Like his father, and others of his family, Charles Burney was a very sociable man. He lived much with Parr and with Porson, and, like those eminent scholars, he had the good and catholic taste which embraced in its appreciations, and with like geniality, old wine, as well as old books. He was less wise in nourishing a great dislike to cool breezes. ‘Shut the door,’ was usually his first greeting to any visitant who had to introduce himself to the Doctor’s notice; and it was a joke against him, in his later days, that the same words were his parting salutation to a couple of highwaymen who had taken his purse as he was journeying homewards in his carriage, and who were adding cruelty to robbery by exposing him to the fresh air when they made off.
Choice Books in Burney’s Library.
Some of Dr. Burney’s choicest books were obtained when the Pinelli Library was brought to England from Italy. The prime ornament of his manuscript Collection, a thirteenth century copy of the Iliad, of great beauty and rich in scholia, was bought at the sale of the fine Library of Charles Towneley, Collector of the Marbles.

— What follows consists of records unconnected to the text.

(* ===== verification/ParamOverrideEditor.v ===== *)
(** * The editor of parameter overrides

    Model of the component ParamOverrideEditorDialog of
    src/web/default/src/features/channels/components/dialogs/param-override-editor-dialog.tsx:
    its state, the templates, and its handlers.  The search text and the
    expanded conditions only concern what is displayed and are left out.  An
    updater that is passed to a setter runs at once. *)
From S2P Require Import Prelude JsString JsNumber JsValue JsonFacts ParamOverride.

Open Scope N_scope.

(** ** Templates *)

Definition LEGACY_TEMPLATE : value :=
  VObj [(js "temperature", VNum (of_Z 0)); (js "max_tokens", VNum (of_Z 1000))].

Definition condition_value (path mode val : jsstr) : value :=
  VObj [(js "path", VStr path); (js "mode", VStr mode); (js "value", VStr val)].

Definition OPERATION_TEMPLATE : value :=
  VObj [(js "operations", VArr [
    VObj [(js "description", VStr (js "Set default temperature for openai/* models."));
          (js "path", VStr (js "temperature")); (js "mode", VStr (js "set"));
          (js "value", VNum (str_to_num (js "0.7")));
          (js "conditions", VArr [condition_value (js "model") (js "prefix") (js "openai/")]);
          (js "logic", VStr (js "AND"))]])].

Definition HEADER_PASSTHROUGH_TEMPLATE : value :=
  VObj [(js "operations", VArr [
    VObj [(js "description", VStr (js "Pass through X-Request-Id header to upstream."));
          (js "mode", VStr (js "pass_headers")); (js "value", VArr [VStr (js "X-Request-Id")]);
          (js "keep_origin", VBool true)]])].

Definition GEMINI_IMAGE_4K_TEMPLATE : value :=
  VObj [(js "operations", VArr [
    VObj [(js "description", VStr (js "Set imageSize to 4K when model contains gemini/image and ends with 4k."));
          (js "mode", VStr (js "set")); (js "path", VStr (js "generationConfig.imageConfig.imageSize"));
          (js "value", VStr (js "4K"));
          (js "conditions", VArr [condition_value (js "original_model") (js "contains") (js "gemini");
                                  condition_value (js "original_model") (js "contains") (js "image");
                                  condition_value (js "original_model") (js "suffix") (js "4k")]);
          (js "logic", VStr (js "AND"))]])].

Definition CODEX_CLI_HEADER_PASSTHROUGH_HEADERS : list jsstr :=
  [js "Originator"; js "Session_id"; js "User-Agent"; js "X-Codex-Beta-Features"; js "X-Codex-Turn-Metadata"].

Definition CLAUDE_CLI_HEADER_PASSTHROUGH_HEADERS : list jsstr :=
  [js "X-Stainless-Arch"; js "X-Stainless-Lang"; js "X-Stainless-Os"; js "X-Stainless-Package-Version";
   js "X-Stainless-Retry-Count"; js "X-Stainless-Runtime"; js "X-Stainless-Runtime-Version";
   js "X-Stainless-Timeout"; js "User-Agent"; js "X-App"; js "Anthropic-Beta";
   js "Anthropic-Dangerous-Direct-Browser-Access"; js "Anthropic-Version"].

Definition buildPassHeadersTemplate (headers : list jsstr) : value :=
  VObj [(js "operations", VArr [
    VObj [(js "mode", VStr (js "pass_headers")); (js "value", VArr (map VStr headers));
          (js "keep_origin", VBool true)]])].

Definition CODEX_CLI_HEADER_PASSTHROUGH_TEMPLATE : value :=
  buildPassHeadersTemplate CODEX_CLI_HEADER_PASSTHROUGH_HEADERS.
Definition CLAUDE_CLI_HEADER_PASSTHROUGH_TEMPLATE : value :=
  buildPassHeadersTemplate CLAUDE_CLI_HEADER_PASSTHROUGH_HEADERS.
Lemma conditions_kept seed f o :
  operation_wf seed o →
  Forall (condition_wf seed) (f (op_conditions o)) → NoDup (map c_id (f (op_conditions o))) →
  operation_wf seed (map_conditions f o) ∧ op_id (map_conditions f o) = op_id o.
Proof. destruct o. intros []. by split. Qed.

Lemma patch_condition_id p c : c_id (patch_condition p c) = c_id c.
Proof. by destruct c, p. Qed.

(** The events of the form: its selects offer only the modes. *)
Definition patch_ok (p : op_patch) : Prop :=
  match p with
  | PatchMode s => s ∈ OPERATION_MODE_VALUES
  | PatchLogic s => s = js "AND" ∨ s = js "OR"
  | _ => True
  end.
Definition condition_patch_ok (p : condition_patch) : Prop :=
  match p with PatchCMode s => s ∈ CONDITION_MODE_VALUES | _ => True end.
Definition event_ok (e : editor_event) : Prop :=
  match e with
  | Update _ p => patch_ok p
  | UpdateCond _ _ p | UpdateRule _ _ p => condition_patch_ok p
  | _ => True
  end.

Definition core (d : dialog) : Prop :=
  operations_wf (d_seed d) (operations (d_state d)) ∧ operations (d_state d) ≠ [].

Lemma patch_wf seed p o :
  patch_ok p → operation_wf seed o → operation_wf seed (apply_patch p o) ∧ op_id (apply_patch p o) = op_id o.
Proof. destruct o, p; intros Hp []; by split. Qed.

Although classical literature was the strength of the Burney Collection, it was also rich in some other departments. Of English newspapers, for example, he had brought together nearly seven hundred volumes of the seventeenth and eighteenth centuries, reaching from the reign of James the First to the reign of George the Third. No such assemblage had been theretofore formed, I think, by any Collector. He had also amassed nearly four hundred volumes containing materials for a history of the British Stage, which materials have subsequently been largely used by Mr. Genest, in his work on that subject. For Burney’s life-long study of the Greek drama had gradually inspired him with a desire to trace what, in a sense, may be termed its modern revival, in the grand sequel given to it by Shakespeare and his contemporaries. He had also collected about five thousand engraved theatrical portraits, and two thousand portraits of literary personages.
A large number of his printed books contained marginal manuscript notes by Bentley, Casaubon, Burmann, and other noted scholars. And in a series of one hundred and seventy volumes Burney had himself collected all the extant remains and fragments of Greek dramatic writers—about three hundred in number. These remains he had arranged under the collective title of Fragmenta Scenica Græca.

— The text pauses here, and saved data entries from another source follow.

(* ===== verification/ParamOverrideRoundtrip.v ===== *)
(** * Parameter overrides: saving and opening again

    The text that the editor saves, read back by the dialog: every operation
    comes back with its value texts replaced by what the editor shows of the
    saved values.  Without quoted JSON strings the payloads are the same, pass
    the same checks and are saved as the same text; a quoted string loses its
    quotes, which is shown separately. *)
From S2P Require Import Prelude JsString JsNumber JsValue JsonFacts BillingRuleFacts ParamOverride ParamOverrideEditor ParamOverrideFacts.

Open Scope N_scope.

(** ** Value texts *)

(** The text of a value that the editor shows again as it was: anything but a
    quoted string. *)
Definition plain_text (text : jsstr) : Prop :=
  json_ok (parseLooseValue text) ∧ ∀ s, json_parse (trim text) ≠ Some (VStr s).

Definition shown_again (text : jsstr) : jsstr := toValueText (parseLooseValue text).

Lemma str_eqb_nil s : str_eqb s [] = negb (truthy s).
Proof. by destruct s. Qed.

Lemma shown_trim text : plain_text text → trim (shown_again text) = shown_again text.
Proof.
  intros [Hj Hs]. unfold shown_again, parseLooseValue in *. rewrite str_eqb_nil in *.
  destruct (truthy (trim text)); cbn [negb] in *; [|apply trim_nil].
  destruct (json_parse (trim text)) as [v|]; [|apply trim_idemp].
  destruct (json_parse_stringify v Hj) as (s & E & _).
  assert (toValueText v = s) as ->; [|by eapply stringify_trim].
  destruct v; cbn [toValueText]; rewrite ?E; try done. by destruct (Hs s0).
Qed.

Lemma shown_parse text : plain_text text → json_parse (shown_again text) = json_parse (trim text).
Proof.
  intros [Hj Hs]. unfold shown_again, parseLooseValue in *. rewrite str_eqb_nil in *.
  destruct (truthy (trim text)) eqn:Et; cbn [negb] in *.
  - destruct (json_parse (trim text)) as [v|] eqn:Ep; [|done].
    destruct (json_parse_stringify v Hj) as (s & E & Hp).
    assert (toValueText v = s) as ->; [|done]. destruct v; cbn [toValueText]; rewrite ?E; try done. by destruct (Hs s0).
  - by destruct (trim text).
Qed.

Lemma shown_truthy text : plain_text text → truthy (shown_again text) = truthy (trim text).
Proof.
  intros Hp. pose proof (shown_parse text Hp) as E. destruct (trim text) as [|c t] eqn:Et.
  - unfold shown_again, parseLooseValue. by rewrite Et.
  - destruct (shown_again text) eqn:Es; [|done]. unfold shown_again, parseLooseValue in Es.
    rewrite Et, <- E, str_eqb_nil in Es. done.
Qed.

Lemma shown_value text : plain_text text → parseLooseValue (shown_again text) = parseLooseValue text.
Proof.
  intros Hp. unfold parseLooseValue at 1. rewrite shown_trim, shown_parse, str_eqb_nil, shown_truthy by done.
  unfold shown_again, parseLooseValue. rewrite str_eqb_nil. destruct (truthy (trim text)); [|done].
  cbn [negb]. by destruct (json_parse (trim text)).
Qed.

(** ** Members that are set under a condition *)

Lemma prop_payload_set b k v o : prop k (payload_set b k v o) = if b then v else prop k o.
Proof. destruct b; [apply prop_set|done]. Qed.

Lemma prop_payload_ne b k k' v o : str_eqb k' k = false → prop k' (payload_set b k v o) = prop k' o.
Proof. intros E%bool_decide_eq_false. destruct b; [by apply prop_set_ne|done]. Qed.

Lemma payload_set_eq b b' k v v' o o' :
  b = b' → (b = true → v = v') → o = o' → payload_set b k v o = payload_set b' k v' o'.
Proof. intros <- Hv <-. destruct b; [|done]. by rewrite Hv. Qed.

Lemma wf_payload_set b k v o : wf_obj o → wf_obj (payload_set b k v o).
Proof. destruct b; [apply wf_set|done]. Qed.

Lemma members_payload_set b k v o :
  unitsb k = true → (b = true → json_ok v) → members_ok o → members_ok (payload_set b k v o).
Proof. intros Hk Hv Ho. destruct b; [|done]. apply members_ok_set; [by apply unitsb_ok|by apply Hv|done]. Qed.

(** Reading a member behind others. *)
Ltac skip_members := repeat (rewrite prop_payload_ne by (vm_compute; reflexivity)).

Section Reopen.
Context `{UpperMap}.
Context (clock : N → N).

(** ** Conditions *)

Record condition_saves (c : ParamOverrideCondition) : Prop := {
  cs_path : units_ok (c_path c);
  cs_mode : c_mode c ∈ CONDITION_MODE_VALUES;
  cs_value : json_ok (parseLooseValue (c_value_text c));
}.

(** The condition with the value text that the editor shows of its saved
    value. *)
Definition shown_condition (c : ParamOverrideCondition) : ParamOverrideCondition :=
  Condition (c_id c) (c_path c) (c_mode c) (shown_again (c_value_text c)) (c_invert c) (c_pass_missing_key c).

Lemma trim_units s : units_ok s → units_ok (trim s).
Proof. unfold units_ok. rewrite !Forall_forall. intros Hs c Hc. by apply Hs, trim_elem. Qed.

Lemma table_mode (modes : list jsstr) m :
  forallb (λ s, truthy s && unitsb s) modes = true → m ∈ modes →
  str_or m (js "set") = m ∧ str_or m (js "full") = m ∧ units_ok m ∧ ∀ d, mode_or modes d (VStr m) = m.
Proof.
  intros Ha Hm. rewrite forallb_forall in Ha. specialize (Ha m). apply andb_true_iff in Ha as [Ht Hu].
  - unfold str_or. destruct m; [done|]. split; [done|]. split; [done|]. split; [by apply unitsb_ok|].
    intros d. cbn. by apply includes_elem in Hm as ->.
  - by apply list_elem_of_In.
Qed.

Lemma condition_modes_ok : forallb (λ s, truthy s && unitsb s) CONDITION_MODE_VALUES = true.
Proof. vm_compute. reflexivity. Qed.
Lemma operation_modes_ok : forallb (λ s, truthy s && unitsb s) OPERATION_MODE_VALUES = true.
Proof. vm_compute. reflexivity. Qed.

Definition condition_members (path mode : jsstr) (v : value) (inv pass : bool) : obj :=
  payload_set pass (js "pass_missing_key") (VBool true)
    (payload_set inv (js "invert") (VBool true)
       [(js "path", VStr path); (js "mode", VStr mode); (js "value", v)]).

Lemma build_condition c :
  buildConditionPayload c =
  if truthy (trim (c_path c)) then
    Some (condition_members (trim (c_path c)) (str_or (c_mode c) (js "full")) (parseLooseValue (c_value_text c))
            (c_invert c) (c_pass_missing_key c))
  else None.
Proof. unfold buildConditionPayload. by destruct (truthy _). Qed.

Lemma condition_members_ok path mode v inv pass :
  units_ok path → units_ok mode → json_ok v → json_ok (VObj (condition_members path mode v inv pass)).
Proof.
  intros Hp Hm Hv. apply members_json_ok.
  - apply wf_payload_set, wf_payload_set, wf_decide. vm_compute. reflexivity.
  - do 2 (apply members_payload_set; [vm_compute; reflexivity|done|]).
    assert (units_ok (js "path") ∧ units_ok (js "mode") ∧ units_ok (js "value")) as (H1 & H2 & H3)
      by (split_and!; by apply unitsb_ok).
    intros k v'. rewrite !elem_of_cons, elem_of_nil. intros Hin. by destruct_or! Hin; simplify_eq.
Qed.

Lemma condition_reads path mode v inv pass seed :
  mode ∈ CONDITION_MODE_VALUES →
  normalizeOverrideCondition clock (VObj (condition_members path mode v inv pass)) seed =
  Ok (Condition (nextLocalId clock seed) path mode (toValueText v) inv pass, seed + 1).
Proof.
  intros Hm. destruct (table_mode _ _ condition_modes_ok Hm) as (_ & _ & _ & E).
  unfold normalizeOverrideCondition, condition_members. cbn [default_empty get_member mbind exc_bind].
  skip_members. rewrite !prop_payload_set. skip_members.
  replace (prop (js "path") _) with (VStr path) by reflexivity.
  replace (prop (js "mode") _) with (VStr mode) by reflexivity.
  replace (prop (js "value") _) with v by reflexivity.
  rewrite E. by destruct inv, pass.
Qed.

Lemma override_condition_back c p seed :
  condition_saves c → buildConditionPayload c = Some p →
  json_ok (VObj p) ∧
  ∃ c', normalizeOverrideCondition clock (VObj p) seed = Ok (c', seed + 1) ∧
    buildConditionPayload c' = buildConditionPayload (shown_condition c).
Proof.
  intros [Hp Hm Hv]. rewrite !build_condition. destruct (truthy (trim (c_path c))) eqn:Et; [|done]. intros [= <-].
  destruct (table_mode _ _ condition_modes_ok Hm) as (_ & -> & Hu & _). split.
  - apply condition_members_ok; [by apply trim_units|done|apply Hv].
  - eexists. split; [by apply condition_reads|]. rewrite build_condition. unfold shown_condition, shown_again.
    cbn [c_path c_mode c_value_text c_invert c_pass_missing_key]. by rewrite trim_idemp.
Qed.

Lemma shown_condition_none c : buildConditionPayload c = None → buildConditionPayload (shown_condition c) = None.
Proof. rewrite !build_condition. unfold shown_condition. cbn [c_path]. by destruct (truthy _). Qed.

Lemma shown_conditions_nil cs :
  omap buildConditionPayload cs = [] → omap buildConditionPayload (map shown_condition cs) = [].
Proof.
  induction cs as [|c cs IH]; cbn [omap list_omap map]; [done|].
  destruct (buildConditionPayload c) eqn:E; [done|]. by rewrite shown_condition_none.
Qed.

A splendid vellum manuscript of the Greek orators, in scription of the fourteenth century, had been obtained from Dr. Clarke, by whom it had been acquired during Lord Elgin’s Ottoman Embassy, and brought into England. It supplied lacunæ which are found wanting in all other known manuscripts. It completed an imperfect oration of Lycurgus, and another of Dinarchus. Another MS. of the Greek orators, of the fifteenth century, is only next in value to that derived from Clarke’s researches in the East, of 1800. There is also a very fine manuscript of the Geography of Ptolemy, with maps compiled in the fifteenth century, and two very choice copies of the Greek Gospels, one of which is of the tenth, and the other of the twelfth centuries.

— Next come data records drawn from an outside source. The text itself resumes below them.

(* ===== verification/Mp4.v ===== *)
(** * Reference media files

    Model of src/web/default/src/features/creation-center/video-reference-files.ts:
    the MIME type of a reference file from its name, and the MP4 reader that
    finds the [moov] box of a file and extracts codec and frame rate of the
    first complete video track.

    A file and a [DataView] are lists of bytes.  Reads outside a view throw
    ([Throw]); loops carry fuel ([Fuel] when it is too small), bounded by the
    number of bytes because every box is at least eight bytes long.  Offsets
    and sizes are integers: a 64-bit size is exact below 2^53 and rejected by
    [Number.isSafeInteger] above, and the sums compared with a limit are
    below 2^54.  The frame rate is a binary64 number, accumulated as the
    source does.  Reading the duration of a media element (a DOM event) is
    not modelled. *)
From S2P Require Import Prelude JsString JsNumber.

Open Scope Z_scope.

(** ** MIME types *)

Section Mime.
Context `{CaseMap}.

Record ReferenceFileLike := FileLike { name : jsstr; type_ : jsstr }.

Definition mime_table := list (jsstr * jsstr).
Definition mk_table (l : list (string * string)) : mime_table :=
  map (λ kv, (js kv.1, js kv.2)) l.

Definition IMAGE_MIME_BY_EXTENSION : mime_table :=
  mk_table [("avif", "image/avif"); ("gif", "image/gif"); ("jpeg", "image/jpeg");
            ("jpg", "image/jpeg"); ("png", "image/png"); ("webp", "image/webp")]%string.

Definition SEEDANCE_25_IMAGE_MIME_BY_EXTENSION : mime_table :=
  mk_table [("jpeg", "image/jpeg"); ("jpg", "image/jpeg"); ("png", "image/png");
            ("webp", "image/webp")]%string.

Definition VIDEO_MIME_BY_EXTENSION : mime_table := mk_table [("mp4", "video/mp4")]%string.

In Latin classics, the Burney Manuscripts include a fourteenth century Plautus, containing no fewer than twenty plays—whereas a manuscript containing even twelve plays has long been regarded as a rarity. A fifteenth century copy of the mathematical tracts collected by Pappus Alexandrinus, a Callimachus of the same date, and a curious Manuscript of the Asinus Aureus of Apuleius, are also notable. The whole number of Classical Manuscripts which this Collector had brought together was stated, at the time of his death, to be three hundred and eighty-five.
Dr. Burney died on the twenty-eighth of December, 1817, having just entered upon his sixty-first year. He was buried at Deptford, amidst the lamentations of his parishioners at his loss.
Doctor Burney’s Character.
For in Burney, too, the scholar and the Collector had not been suffered to dwarf or to engross the whole man. His parishioners assembled, soon after his death, to evince publicly their sense of what Death had robbed them of. The testimony then borne to his character was far better, because more pertinent, laudation, than is usually met with in the literature of tombstones. Those who had known the man intimately then said of him: ‘His attainments in learning were united with equal generosity and kindness of heart. His impressive discourses from the pulpit became doubly beneficial from the influence of his own example.’ The parishioners agreed to erect a monument to his memory, ‘as a record of their affection for their revered pastor, monitor, and friend; of their gratitude for his services, and of their unspeakable regret for his loss.’